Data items
_ _ _ _ _ _ _

(* ===== verification/Impact.v ===== *)
(** * Impact propagation ([crates/code-system-graph-core/src/impact.rs])

    The request and context of an impact analysis, their validation, the
    resolution of the target, and the bounded breadth-first propagation. *)
From stdpp Require Import base gmap sets list strings sorting.
From S2P Require Import Prelude RustOrd RustFloat RustStr Model.

Definition MAX_DEPTH : N := 128.
Definition MAX_NODES : N := 100000.
Definition MAX_EDGES : N := 1000000.
Definition MAX_LIMIT : N := 10000.
Definition MAX_OFFSET : N := 1000000.

(** ** Requests *)
Inductive ImpactDirection := Upstream | Downstream | Both.
#[export] Instance ImpactDirection_eq_dec : EqDecision ImpactDirection.
Proof. solve_decision. Defined.

Inductive ImpactClassification :=
| DirectlyDependent | TransitivelyAffected | PossiblyAffected | UnknownDueToCoverage.
#[export] Instance ImpactClassification_eq_dec : EqDecision ImpactClassification.
Proof. solve_decision. Defined.

Inductive ImpactTarget :=
| Target_NodeId (node_id : NodeId)
| Target_StableKey (stable_key : string).

Record ResolvedTarget := { rt_node : Node; rt_resolved_by : string }.

Record ImpactPathStep := {
  step_from : NodeId;
  step_to : NodeId;
  step_edge_id : EdgeId;
  step_kind : EdgeKind;
  step_reversed : bool;
  step_confidence : f32;
  step_status : EpistemicStatus;
}.

Record ImpactItem := {
  item_node : Node;
  item_classification : ImpactClassification;
  item_depth : N;
  item_path : list ImpactPathStep;
  item_evidence : list EvidenceId;
}.

Record TruncationInfo := {
  ti_bound : string;
  ti_limit : N;
  ti_observed : N;
  ti_explanation : string;
}.

Record ImpactOptions := {
  opt_max_depth : N;
  opt_node_limit : N;
  opt_edge_limit : N;
  opt_confirmed_confidence : f32;
  opt_offset : N;
  opt_limit : N;
  opt_summary_only : bool;
  opt_include_depth_buckets : bool;
}.

Definition default_impact_max_depth : N := 8.
Definition default_impact_node_limit : N := 10000.
Definition default_impact_edge_limit : N := 50000.
(** The [f32] literal [0.8]. *)
Definition default_confirmed_confidence : f32 := Eval vm_compute in f32_lit 13421773 (-24).
Definition default_impact_limit : N := 100.
Definition default_include_depth_buckets : bool := true.

Definition default_options : ImpactOptions :=
  {| opt_max_depth := default_impact_max_depth; opt_node_limit := default_impact_node_limit;
     opt_edge_limit := default_impact_edge_limit; opt_confirmed_confidence := default_confirmed_confidence;
     opt_offset := 0; opt_limit := default_impact_limit; opt_summary_only := false;
     opt_include_depth_buckets := default_include_depth_buckets |}.

Record ImpactRequest := {
  req_target : ImpactTarget;
  req_direction : ImpactDirection;
  req_options : ImpactOptions;
}.

(** The wire form, and how its selectors become one target. *)
Record WireImpactRequest := {
  wire_target : option ImpactTarget;
  wire_node_id : option NodeId;
  wire_stable_key : option string;
  wire_direction : option ImpactDirection;
  wire_options : ImpactOptions;
}.


Definition request_of_wire (wire : WireImpactRequest) : result string ImpactRequest :=
  let selector_count :=
    (Nat.b2n (is_some (wire_target wire)) + Nat.b2n (is_some (wire_node_id wire))
     + Nat.b2n (is_some (wire_stable_key wire)))%nat in
  if negb (selector_count =? 1)%nat then Err "exactly one of target, node_id, stable_key, or key is required"
  else
    let target :=
      match wire_target wire with
      | Some target => Some target
      | None =>
          match Target_NodeId <$> wire_node_id wire with
          | Some target => Some target
          | None => Target_StableKey <$> wire_stable_key wire
          end
      end in
    let? target := ok_or target "missing field `target, node_id, stable_key, or key`" in
    Ok {| req_target := target; req_direction := default Both (wire_direction wire); req_options := wire_options wire |}.

(** ** Context *)
Inductive LocalEnrichmentStatus := LE_Available | LE_Partial | LE_Stale | LE_Unavailable.
#[export] Instance LocalEnrichmentStatus_eq_dec : EqDecision LocalEnrichmentStatus.
Proof. solve_decision. Defined.

Record LocalImpactItem := {
  li_symbol : string;
  li_file_path : string;
  li_start_line : option N;
  li_depth : N;
}.

Record LocalEnrichmentInput := {
  le_repo_id : RepoId;
  le_anchor : string;
  le_status : LocalEnrichmentStatus;
  le_affected : list LocalImpactItem;
  le_affected_tests : list string;
  le_truncated : bool;
  le_degradations : list string;
}.

Inductive ImpactCompatibilityStatus := Breaking | PotentiallyBreaking | Compatible | Compat_Unknown.
#[export] Instance ImpactCompatibilityStatus_eq_dec : EqDecision ImpactCompatibilityStatus.
Proof. solve_decision. Defined.

Record CompatibilityInput := {
  ci_contract_node_id : NodeId;
  ci_status : ImpactCompatibilityStatus;
  ci_evidence : list string;
  ci_recommended_validations : list string;
}.

Inductive CriticalityTag := Tag_Critical | Tag_Authentication | Tag_Security | Tag_Payment | Tag_DataBoundary.

Record CriticalityAssignment := {
  ca_node_id : NodeId;
  ca_tag : CriticalityTag;
  ca_evidence : list string;
}.

Record EnvironmentAssignment := { ea_node_id : NodeId; ea_environment : string }.

Record RecommendedCommand := { cmd_repo_id : RepoId; cmd_command : string; cmd_description : string }.

Record ImpactContext := {
  ctx_nodes : list Node;
  ctx_edges : list Edge;
  ctx_communities : option CommunitySnapshot;
  ctx_freshness : list RepoFreshness;
  ctx_compatibility : list CompatibilityInput;
  ctx_local_enrichment : list LocalEnrichmentInput;
  ctx_public_contracts : list NodeId;
  ctx_criticality : list CriticalityAssignment;
  ctx_centrality : gmap NodeId f32;
  ctx_service_memberships : gmap NodeId (list NodeId);
  ctx_environments : list EnvironmentAssignment;
  ctx_recommended_commands : list RecommendedCommand;
  ctx_graph_complete : bool;
  ctx_coverage_gaps : list string;
}.

Inductive ImpactError :=
| DuplicateNode (node : string)
| DuplicateEdge (edge : string)
| DuplicateFreshness (repository : string)
| IE_DanglingEdge (edge node : string)
| InvalidEdgeConfidence (edge : string)
| InvalidConfirmedConfidence
| InvalidBounds
| InvalidCentrality (node : string)
| CriticalityWithoutEvidence (node : string)
| UnknownContextNode (context node : string)
| UnknownTarget
| AmbiguousTarget (stable_key : string).

(** ** Validation *)
Definition ensure (b : bool) (e : ImpactError) : result ImpactError unit := if b then Ok tt else Err e.

Definition each {A} (f : A → result ImpactError unit) (l : list A) : result ImpactError unit :=
  try_fold (λ _ x, f x) tt l.

Definition bounds_invalid (o : ImpactOptions) : bool :=
  ((opt_max_depth o =? 0) || (MAX_DEPTH <? opt_max_depth o)
   || (opt_node_limit o =? 0) || (MAX_NODES <? opt_node_limit o)
   || (opt_edge_limit o =? 0) || (MAX_EDGES <? opt_edge_limit o)
   || (opt_limit o =? 0) || (MAX_LIMIT <? opt_limit o) || (MAX_OFFSET <? opt_offset o))%N.

Definition insert_node (nodes : gmap NodeId Node) (node : Node) : result ImpactError (gmap NodeId Node) :=
  if contains_key nodes (node_id node) then Err (DuplicateNode (node_id node))
  else Ok (<[node_id node := node]> nodes).

Definition insert_edge (nodes : gmap NodeId Node) (edge_ids : gset EdgeId) (edge : Edge)
    : result ImpactError (gset EdgeId) :=
  check? ensure (negb (bool_decide (edge_id edge ∈ edge_ids))) (DuplicateEdge (edge_id edge)) in
  check? ensure (f32_in_unit (edge_confidence edge)) (InvalidEdgeConfidence (edge_id edge)) in
  check? each (λ endpoint, ensure (contains_key nodes endpoint) (IE_DanglingEdge (edge_id edge) endpoint))
           [edge_source edge; edge_target edge] in
  Ok ({[edge_id edge]} ∪ edge_ids).

Definition insert_freshness (repositories : gset RepoId) (record : RepoFreshness) : result ImpactError (gset RepoId) :=
  check? ensure (negb (bool_decide (rf_repo_id record ∈ repositories))) (DuplicateFreshness (rf_repo_id record)) in
  Ok ({[rf_repo_id record]} ∪ repositories).

Definition validate_node_reference (nodes : gmap NodeId Node) (node_id : NodeId) (context : string)
    : result ImpactError unit :=
  if contains_key nodes node_id then Ok tt else Err (UnknownContextNode context node_id).

Definition validate_criticality (nodes : gmap NodeId Node) (assignment : CriticalityAssignment)
    : result ImpactError unit :=
  check? validate_node_reference nodes (ca_node_id assignment) "criticality" in
  if bool_decide (ca_evidence assignment = [])
     || existsb (λ value, String.eqb (trim value) "") (ca_evidence assignment)
  then Err (CriticalityWithoutEvidence (ca_node_id assignment)) else Ok tt.

Definition validate_context (request : ImpactRequest) (context : ImpactContext)
    : result ImpactError (gmap NodeId Node) :=
  let options := req_options request in
  check? ensure (negb (bounds_invalid options)) InvalidBounds in
  check? ensure (f32_in_unit (opt_confirmed_confidence options)) InvalidConfirmedConfidence in
  let? nodes := try_fold insert_node ∅ (ctx_nodes context) in
  check? (let? _ := try_fold (insert_edge nodes) ∅ (ctx_edges context) in Ok tt) in
  check? (let? _ := try_fold insert_freshness ∅ (ctx_freshness context) in Ok tt) in
  check? each (λ entry : NodeId * f32,
           check? validate_node_reference nodes entry.1 "centrality" in
           ensure (f32_in_unit entry.2) (InvalidCentrality entry.1)) (btree_entries (ctx_centrality context)) in
  check? each (validate_criticality nodes) (ctx_criticality context) in
  check? each (λ c, validate_node_reference nodes (ci_contract_node_id c) "compatibility") (ctx_compatibility context) in
  check? each (λ node_id, validate_node_reference nodes node_id "public_contracts") (ctx_public_contracts context) in
  check? each (λ a, validate_node_reference nodes (ea_node_id a) "environments") (ctx_environments context) in
  check? each (λ entry : NodeId * list NodeId,
           check? validate_node_reference nodes entry.1 "service_memberships" in
           each (λ service, validate_node_reference nodes service "service_memberships") entry.2)
           (btree_entries (ctx_service_memberships context)) in
  Ok nodes.

Definition resolve_target (selector : ImpactTarget) (nodes : gmap NodeId Node) : result ImpactError ResolvedTarget :=
  match selector with
  | Target_NodeId node_id =>
      ok_or ((λ node, {| rt_node := node; rt_resolved_by := "node_id" |}) <$> nodes !! node_id) UnknownTarget
  | Target_StableKey stable_key =>
      match List.filter (λ node, String.eqb (node_stable_key node) stable_key) (btree_values nodes) with
      | [] => Err UnknownTarget
      | [node] => Ok {| rt_node := node; rt_resolved_by := "stable_key" |}
      | _ => Err (AmbiguousTarget stable_key)
      end
  end.

(** ** Adjacency *)
Record Adjacency := { adj_neighbor : NodeId; adj_edge : Edge; adj_reversed : bool }.

Definition adjacency_cmp : Adjacency → Adjacency → comparison :=
  then_with (cmp_on adj_neighbor cmp) (then_with (cmp_on (λ a, edge_id (adj_edge a)) cmp) (cmp_on adj_reversed cmp)).

Definition push_entry (k : NodeId) (entry : Adjacency) (m : gmap NodeId (list Adjacency)) : gmap NodeId (list Adjacency) :=
  <[k := default [] (m !! k) ++ [entry]]> m.

Definition follows_outgoing (direction : ImpactDirection) : bool :=
  match direction with Downstream | Both => true | Upstream => false end.
Definition follows_incoming (direction : ImpactDirection) : bool :=
  match direction with Upstream | Both => true | Downstream => false end.

Definition add_adjacency (direction : ImpactDirection) (m : gmap NodeId (list Adjacency)) (edge : Edge)
    : gmap NodeId (list Adjacency) :=
  let m :=
    if follows_outgoing direction
    then push_entry (edge_source edge) {| adj_neighbor := edge_target edge; adj_edge := edge; adj_reversed := false |} m
    else m in
  if follows_incoming direction
  then push_entry (edge_target edge) {| adj_neighbor := edge_source edge; adj_edge := edge; adj_reversed := true |} m
  else m.

Definition build_adjacency (edges : list Edge) (direction : ImpactDirection) : gmap NodeId (list Adjacency) :=
  sort_by adjacency_cmp <$> foldl (add_adjacency direction) ∅ edges.

Definition is_propagating (kind : EdgeKind) : bool :=
  match kind with
  | Validates | OwnedBy | Documents | MemberOf | Precedes | Reverts | CompatibleWith => false
  | _ => true
  end.

(** ** Certainty and classification *)
Inductive PathCertainty := PC_Confirmed | PC_Possible | PC_Unknown.
#[export] Instance PathCertainty_eq_dec : EqDecision PathCertainty.
Proof. solve_decision. Defined.

Definition certainty_rank (c : PathCertainty) : N :=
  match c with PC_Confirmed => 0 | PC_Possible => 1 | PC_Unknown => 2 end.

Definition certainty_max (a b : PathCertainty) : PathCertainty :=
  if (certainty_rank a <=? certainty_rank b)%N then b else a.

_ _ _ _ _ _ _

**What needs to be done**
Above are the records. Print exactly, and only, the lines from the line with "opt_edge_limit := default_impact_edge_limit;" to the line with "wire_node_id : option NodeId;", both inclusive.

**Written answer**
     opt_edge_limit := default_impact_edge_limit; opt_confirmed_confidence := default_confirmed_confidence;
     opt_offset := 0; opt_limit := default_impact_limit; opt_summary_only := false;
     opt_include_depth_buckets := default_include_depth_buckets |}.

Record ImpactRequest := {
  req_target : ImpactTarget;
  req_direction : ImpactDirection;
  req_options : ImpactOptions;
}.

(** The wire form, and how its selectors become one target. *)
Record WireImpactRequest := {
  wire_target : option ImpactTarget;
  wire_node_id : option NodeId;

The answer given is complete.